Explanation and Analysis of the Document

In the 1984 presidential election, Jesse Jackson launched a campaign that many political observers thought of as quixotic. However, he won more votes in the primaries than anyone expected, emboldening him to run again in 1988. In March of that year, after a series of primary wins and strong second-place finishes, he was regarded as the front-runner for the Democratic Party's nomination. Eventually Massachusetts governor Michael Dukakis was the party's nominee, but Jackson had shown his ability to register new voters—not just African Americans but also progressive whites who shared his vision—and to win votes in a crowded Democratic field. By the end of the primary season Jackson had garnered some 6.9 million primary votes. He won seven primaries (Alabama, District of Columbia, Georgia, Louisiana, Mississippi, Puerto Rico, and Virginia), five state caucuses (Alaska, Delaware, Michigan, South Carolina, and Vermont), and the state party conventions in Texas (although he did not win the Texas primary). He particularly astounded skeptics by winning 55 percent of the vote in Michigan. He arrived at the Democratic National Convention in second place, with more than twelve hundred pledged delegates. Jackson's supporters believed that because of his strong showing, Dukakis would select him as his running mate. Instead, Dukakis picked Senator Lloyd Bentsen of Texas. The breadth of Jackson's support, however, left him in the position of a power broker who could deliver votes. The Dukakis camp made numerous concessions to Jackson, including at least nine changes in the party's platform proposed by Jackson.
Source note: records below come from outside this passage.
Lemma UnpauseMCPs_calm mcps : preserves calm (UnpauseMCPs env mcps).
Proof using. induction mcps as [|p mcps IH]; cbn [UnpauseMCPs]; calm_walk. Qed.
Lemma PauseMCPs_calm mcps : preserves calm (PauseMCPs env mcps).
Proof using. induction mcps as [|p mcps IH]; cbn [PauseMCPs]; calm_walk. Qed.
#[local] Hint Resolve UnpauseMCPs_calm PauseMCPs_calm : calm.
Lemma run_wave_calm strategy phase completed wave : preserves calm (run_wave env strategy phase completed wave).
Proof using. unfold run_wave. calm_walk. Qed.
#[local] Hint Resolve run_wave_calm : calm.
Lemma run_waves_calm strategy completed waves : preserves calm (run_waves env strategy completed waves).
Proof using. revert completed. induction waves as [|w waves IH]; intros completed; cbn [run_waves]; calm_walk. Qed.
Lemma run_stages_calm mcps n i completed : preserves calm (run_stages env mcps n i completed).
Proof using. revert i completed. induction n as [|n IH]; intros i completed; cbn [run_stages]; calm_walk. Qed.
#[local] Hint Resolve run_waves_calm run_stages_calm : calm.
Lemma reconcileWorkerPoolRollout_calm ct : preserves calm (reconcileWorkerPoolRollout env ct).
Proof using. unfold reconcileWorkerPoolRollout. calm_walk. Qed.
#[local] Hint Resolve reconcileWorkerPoolRollout_calm : calm.

Lemma handleTerminalCVPreStartFailure_calm action message :
  preserves calm (handleTerminalCVPreStartFailure env action message).
Proof using. unfold handleTerminalCVPreStartFailure. calm_walk. Qed.
Lemma prepareCVSpec_calm ct cv action : preserves calm (prepareCVSpec env ct cv action).
Proof using. unfold prepareCVSpec. calm_walk. Qed.
#[local] Hint Resolve handleTerminalCVPreStartFailure_calm prepareCVSpec_calm : calm.
(** One document is known; digests and encodings are fixed texts. *)
Definition document : InputDocument :=
  mkDocument "t.v1" "ns" "" "4.20.0" (Some [("seedImage", VStr "registry/seed:1")]) "registry/tools:1" "" [] ∅ ∅
    {["seedAuth" := "pr-seedgen-seed-auth"; "spokeKubeconfig" := "pr-seedgen-spoke-kubeconfig"]}.
#[export] Instance encoding : SeedEncoding := {|
  MarshalDocument _ := Some "document";
  UnmarshalDocument _ := Some document;
  MarshalIDMSFile _ := Some "mirrors";
  sha256_hex _ := "0123456789abcdef";
  MarshalPodSpec _ := Some "pod";
|}.
#[export] Instance libraries : SeedLibraries := {|
  ParseNormalizedNamed _ := Some ("registry", "tools");
  url_Parse _ := None;
  url_String _ := "";
  IsIP _ := false;
  IsDNS1123Subdomain _ := true;
  EmbeddedISOScript := "script";
|}.
#[export] Instance formats : SeedFormats := {|
  UnmarshalAuths _ := None;
  MarshalAuths _ := None;
  UnmarshalAuth _ := None;
  DecodeToken _ := None;
  DecodeBase64 s := Some s;
  DecodeRawBase64 s := Some s;
  EscapedPath := Path;
  Port _ := "";
  QueryWith q _ := q;
  ResolveReference _ u := u;
  AppendCertsFromPEM _ := true;
  RESTConfigFromKubeConfig _ := None;
  X509KeyPair _ _ := None;
  CommonName _ := None;
  MarshalISOConfig _ := None;
|}.
#[export] Instance text : SeedText := {|
  DecodeReleaseInfo _ := None;
  UnmarshalAny _ := None;
  EncodeBase64 s := s;
  ReplaceAllString _ _ s := s;
  ToValidUTF8 s := s;
  FormatRFC3339 _ := "";
|}.

(** A run that was started and whose inputs and cluster are pinned. *)
Definition uids : gmap string string :=
  {["pr-seedgen-inputs" := "u1"; "pr-seedgen-seed-auth" := "u2"; "pr-seedgen-spoke-kubeconfig" := "u3"]}.
Definition status (detached submitted : bool) : SeedGenerationStatus :=
  with_submitted submitted (with_agents_gone detached (with_detachment true
    (with_identity "id" "managed" "klusterlet" (with_uids uids (new_seed 0 7200))))).
Definition request (detached submitted : bool) : ProvisioningRequest :=
  mkPR "pr" "uid-1" "t" "v1" 1 1 false false true
    [mkCondition PRconditionTypes.SeedGenerationCompleted ConditionFalse CRconditionReasons.InProgress "" 0 0]
    StateProgressing "" None None
    (Some (mkClusterDetails "cluster1" "ZTP Done" None None None (Some (status detached submitted)) 0)) ∅ [] [].
Definition start (detached submitted : bool) : task := new_task (request detached submitted).

Definition object_of (name kind uid : string) (data : gmap string string) : DataObject :=
  let o := snapshot_object "operator" (request true false) name kind data in
  with_object_uid uid o.
Definition inputs : DataObject :=
  object_of "pr-seedgen-inputs" "config" "u1" {[snapshot_config := "document"; mirror_file := "mirrors"]}.
Definition secrets : list DataObject :=
  [object_of "pr-seedgen-seed-auth" "credential" "u2" {["seedAuth" := "secret"]};
   object_of "pr-seedgen-spoke-kubeconfig" "credential" "u3" {["kubeconfig" := "kubeconfig"]}].

Definition not_found : error := mkError false NotFound "not found".
Definition hub_cluster : HubCluster := mkHubCluster (mkMeta "cluster1" "" "managed" ∅ ∅ [] [] false) [("id.k8s.io", "id")] [].

(** The SeedGenerator that the agent has, if any. *)
Definition seed_answer (generator : error + SeedGenerator) {A} (c : seed_call A) : error + A :=
  match c with
  | ListConfigMaps _ => inr [inputs]
  | ListSecrets _ => inr secrets
  | ListPods _ => inr []
  | OpenSpoke _ => inr tt
  | SpokeVersion => inr ("id", "4.20.0")
  | HubManagedCluster _ => inr hub_cluster
  | GetSeedGenerator => generator
  | CreateSeedSecret _ | CreateSeedGenerator _ | PatchHubCluster _ => inr tt
  | _ => inl not_found
  end.
Definition answer (generator : error + SeedGenerator) A (c : call A) (_ : list event) : error + A :=
  match c with
  | UpdateStatus _ => inr tt
  | Seed c => seed_answer generator c
  | _ => inl not_found
  end.
Definition env (generator : error + SeedGenerator) : Env :=
  mkEnv (answer generator) (fun l => Second * Z.of_nat (length l)) (fun _ => None) (fun _ => true) "operator".
Abbreviation run generator detached submitted :=
  (reconcileSeedGeneration (env generator) (start detached submitted)).1.

(** What the agent is asked for, and the same when it has done it. *)
Definition desired : SeedGenerator :=
  mkGenerator (lca_meta (request true false) seed_CR_name "") (Some "registry/seed:1") "" [].
Definition finished : SeedGenerator :=
  mkGenerator (sg_Meta desired) (sg_SeedImage desired) ""
    [mkCondition "SeedGenCompleted" ConditionTrue "Completed" "" 0 0].

(** The agent is asked; the spoke is closed to placement. *)
Abbreviation asking := (run (inl not_found) true false).
Abbreviation detaching := (run (inl not_found) false false).
Definition at_call (n : nat) (t : task) : ProvisioningRequest := default (object t) (ev_object <$> log t !! n).
End Run.

Import Run.

(** The call of a log at a position, and the calls around it. *)
Lemma at_position t0 t n e :
  log t0 = [] -> log t !! n = Some e -> log t = (log t0 ++ take n (log t) ++ e :: skipn (S n) (log t))%list.
Proof. intros -> He. simpl. by rewrite take_drop_middle. Qed.

Lemma submitted_once_witness :
  intent (CreateSeedGenerator desired) (object (start true false)) = false
  /\ intent (CreateSeedGenerator desired) (at_call 9 asking) = true
  /\ stored (env (inl not_found)) (log (start true false) ++ take 9 (log asking))%list (at_call 9 asking).
Proof.
  apply (proj2 (submitted_once (env (inl not_found)) (start true false) unit (CreateSeedGenerator desired) eq_refl)
           (take 9 (log asking)) (at_call 9 asking) (skipn 10 (log asking))).
  apply (at_position (start true false) asking 9); vm_compute; reflexivity.
Defined.

Definition closed : HubCluster :=
  mkHubCluster (with_labels {["observability" := "disabled"]} {[disableAutoImportAnnotation := "true"]} (hc_Meta hub_cluster))
    (ClusterClaims hub_cluster) [no_select].
Lemma spoke_left_alone_witness :
  (run_flag DetachmentStarted (object (start false false)) = true
   /\ seen (env (inl not_found)) (log (start false false) ++ take 6 (log detaching))%list (pinned (at_call 6 detaching)))
  /\ (run_flag DetachmentStarted (object (start true false)) = true
   /\ seen (env (inl not_found)) (log (start true false) ++ take 9 (log asking))%list (pinned (at_call 9 asking))).
Proof.
  split.
  - apply (spoke_left_alone (env (inl not_found)) (start false false) unit (PatchHubCluster closed)
             (take 6 (log detaching)) (at_call 6 detaching) (skipn 7 (log detaching))); [|reflexivity].
    apply (at_position (start false false) detaching 6); vm_compute; reflexivity.
  - apply (spoke_left_alone (env (inl not_found)) (start true false) unit (CreateSeedGenerator desired)
             (take 9 (log asking)) (at_call 9 asking) (skipn 10 (log asking))); [|reflexivity].
    apply (at_position (start true false) asking 9); vm_compute; reflexivity.
Defined.
(** * strata: layered interception pipeline and context-scoped layer state

    A shallow embedding of [include/strata.h].

    The header is template code.  What a template does when it is
    instantiated (which overload a call binds to, whether a detection trait
    answers true, whether the instantiation is well-formed at all) is
    modelled by functions into [build]; what the instantiated code does when
    it runs (calls of hooks, of the wrapped function, of observers) is
    modelled in the monad [M], which threads the mutable state, records every
    call made and carries exceptions. *)

From stdpp Require Import base option list strings gmap.
From Stdlib Require Import Lia.

Open Scope string_scope.
Open Scope list_scope.

(** ** Build results

    [BuildError]: the instantiation is ill-formed, there is no program. *)

Inductive build (X : Type) : Type :=
| Built (x : X)
| BuildError.

Arguments Built {X} x.
Arguments BuildError {X}.

Definition build_bind {X Y : Type} (b : build X) (k : X -> build Y) : build Y :=
  match b with
  | Built x => k x
  | BuildError => BuildError
  end.

Definition static_assert (cond : bool) : build unit :=
  if cond then Built tt else BuildError.

(** ** Run-time effects

    A computation ends normally, by a thrown exception, or with the process
    terminated ([std::terminate], reached when an exception leaves a
    destructor). *)

Inductive outcome (Exn X : Type) : Type :=
| Normal (x : X)
| Thrown (e : Exn)
| Terminated.

Arguments Normal {Exn X} x.
Arguments Thrown {Exn X} e.
Arguments Terminated {Exn X}.

Definition M (St Exn X : Type) : Type := St -> outcome Exn X * St.
(** ** Histories of operations *)

(** The operations that change the table: an insert of an item under the
    hash of its key, a delete of a key under its hash, [assoc_expand] with
    the outcome of its allocation, and one turn of the migration loop with
    the outcome of its trylock. *)
Inductive op :=
  | OpInsert (p : ptr)
  | OpDelete (key : list byte) (n : Z)
  | OpExpand (new : ptr)
  | OpMigrate (acquired : bool).

Section Histories.

Variable hash : list byte → Z.

Definition run_op (s : table) (o : op) : option table :=
  match o with
  | OpInsert p =>
      i ← items s !! p;
      assoc_insert s p (hash32 hash (ITEM_key i) (nkey i))
  | OpDelete key n =>
      r ← assoc_delete s key n (hash32 hash key n);
      match r with
      | Removed s' => Some s'
      | AssertFailed => None
      end
  | OpExpand new => Some (assoc_expand new s)
  | OpMigrate acquired => maintenance_step hash acquired s
  end.

(** What the callers promise: an inserted item is allocated, not linked and
    its key is not in the table; a deleted key is in the table; the
    expansion starts on a stable table below the largest size with a block
    that is new (or with none); the migration loop runs while expanding. *)
Definition allowed (s : table) (o : op) : Prop :=
  match o with
  | OpInsert p =>
      p ≠ NULL ∧ (p ∉ linked s) ∧
      (∃ i, items s !! p = Some i ∧
            ∀ q, q ∈ linked s → matchb (items s) (ITEM_key i) (nkey i) q = false)
  | OpDelete key n => ∃ q, q ∈ linked s ∧ matchb (items s) key n q = true
  | OpExpand new =>
      expanding s = false ∧ hashpower s < 63 ∧
      (new = NULL ∨ arrays s !! new = None)
  | OpMigrate _ => expanding s = true
  end.

Inductive runs : table → list op → table → Prop :=
  | runs_nil s : runs s [] s
  | runs_cons s o s1 os s2 :
      allowed s o → run_op s o = Some s1 → runs s1 os s2 →
      runs s (o :: os) s2.

(** Is [o] a delete of the key [key], [n]? *)
Definition deletes (key : list byte) (n : Z) (o : op) : Prop :=
  match o with
  | OpDelete k m => kid k m = kid key n
  | _ => False
  end.

(** The change that [o] makes to the number of linked items. *)
Definition count_change (o : op) : Z :=
  match o with
  | OpInsert _ => 1
  | OpDelete _ _ => -1
  | OpExpand _ | OpMigrate _ => 0
  end.

(** The change that [o] makes to the hash power: one for an [assoc_expand]
    whose allocation succeeds. *)
Definition power_change (o : op) : Z :=
  match o with
  | OpExpand new => if decide (new = NULL) then 0 else 1
  | OpInsert _ | OpDelete _ _ | OpMigrate _ => 0
  end.

(** Is [o] an insert or a delete of an item with the key [key], [n]? *)
Definition concerns (s : table) (key : list byte) (n : Z) (o : op) : Prop :=
  match o with
  | OpInsert p => item_kid <$> items s !! p = Some (kid key n)
  | OpDelete k m => kid k m = kid key n
  | OpExpand _ | OpMigrate _ => False
  end.

End Histories.

(** ** The table as a finite map *)

#[global] Instance byte_countable : Countable byte :=
  inj_countable Byte.to_N Byte.of_N Byte.of_to_N.

(** The keys of the linked items, each with its item. *)
Definition entries (s : table) : list ((Z * list byte) * ptr) :=
  omap (λ p, (λ i, (item_kid i, p)) <$> items s !! p) (linked s).

(** The finite map from keys to items that the table stands for. *)
Definition contents (s : table) : gmap (Z * list byte) ptr :=
  list_to_map (entries s).

(** What an operation does to that map. *)
Definition apply_op (s : table) (o : op) (m : gmap (Z * list byte) ptr)
    : gmap (Z * list byte) ptr :=
  match o with
  | OpInsert p =>
      match item_kid <$> items s !! p with
      | Some k => <[k := p]> m
      | None => m
      end
  | OpDelete key n => delete (kid key n) m
  | OpExpand _ | OpMigrate _ => m
  end.

(** ** A caller that removes what it visits *)

Definition set_tab (t : table) (g : global) : global :=
  {| tab := t; maintenance_lock := maintenance_lock g;
     iterators := iterators g; hash_bulk_move := hash_bulk_move g |}.

Section Callers.

Variable hash : list byte → Z.

(** The loop of a caller that unlinks every item the iterator gives it:
    [while (assoc_iterate(iter, &it))
       if (it != NULL)
         assoc_delete(ITEM_key(it), it->nkey, hash(ITEM_key(it), it->nkey));]
    The result is the sequence of the removed items. *)
Fixpoint iterate_deleting (fuel : nat) (iterp : ptr) (g : global)
    : option (list ptr * global) :=
  match fuel with
  | O => None
  | S fuel' =>
      match assoc_iterate iterp g with
      | Some (true, p, g1) =>
          if decide (p ≠ NULL) then
            i ← items (tab g1) !! p;
            r ← assoc_delete (tab g1) (ITEM_key i) (nkey i)
                  (hash32 hash (ITEM_key i) (nkey i));
            match r with
            | Removed t =>
                match iterate_deleting fuel' iterp (set_tab t g1) with
                | Some (rest, g2) => Some (p :: rest, g2)
                | None => None
                end
            | AssertFailed => None
            end
          else iterate_deleting fuel' iterp g1
      | Some (false, _, g1) => Some ([], g1)
      | None => None
      end
  end.

(** The table while such a caller is at bucket [k]: the buckets before [k]
    are empty and the buckets from [k] on have the chains [Ls]. *)
Definition drained (t : table) (k : nat) (Ls : list (list ptr)) : Prop :=
  wf hash t ∧ expanding t = false ∧ views t (replicate k [] ++ Ls) [].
In this excerpt from his speech to his delegates on July 22, at the close of the 1988 convention, Jackson inspires them to sustain the struggle for influence and impact in the Democratic Party. In the first paragraph, he attacks the administration of the current president, Ronald Reagan, for its foreign policies and notes that Reagan never met with the Congressional Black Caucus. He makes reference to Reagan's state campaign headquarters in Philadelphia, Mississippi, noteworthy for an infamous event in 1964 when three young civil rights workers, Michael Schwerner, Andrew Goodman, and James Chaney, were murdered by authorities. Their bodies were later found near the town of Philadelphia. Jackson also expresses his concern with South Africa and its apartheid policies, which, he argues, Reagan was doing nothing to oppose. In this regard, Jackson was inaccurate. Reagan repeatedly said that he found apartheid repugnant, but he believed that the United States could not force South Africa to change its policies; rather, his administration worked to put quiet, steady pressure on the South African regime to do so.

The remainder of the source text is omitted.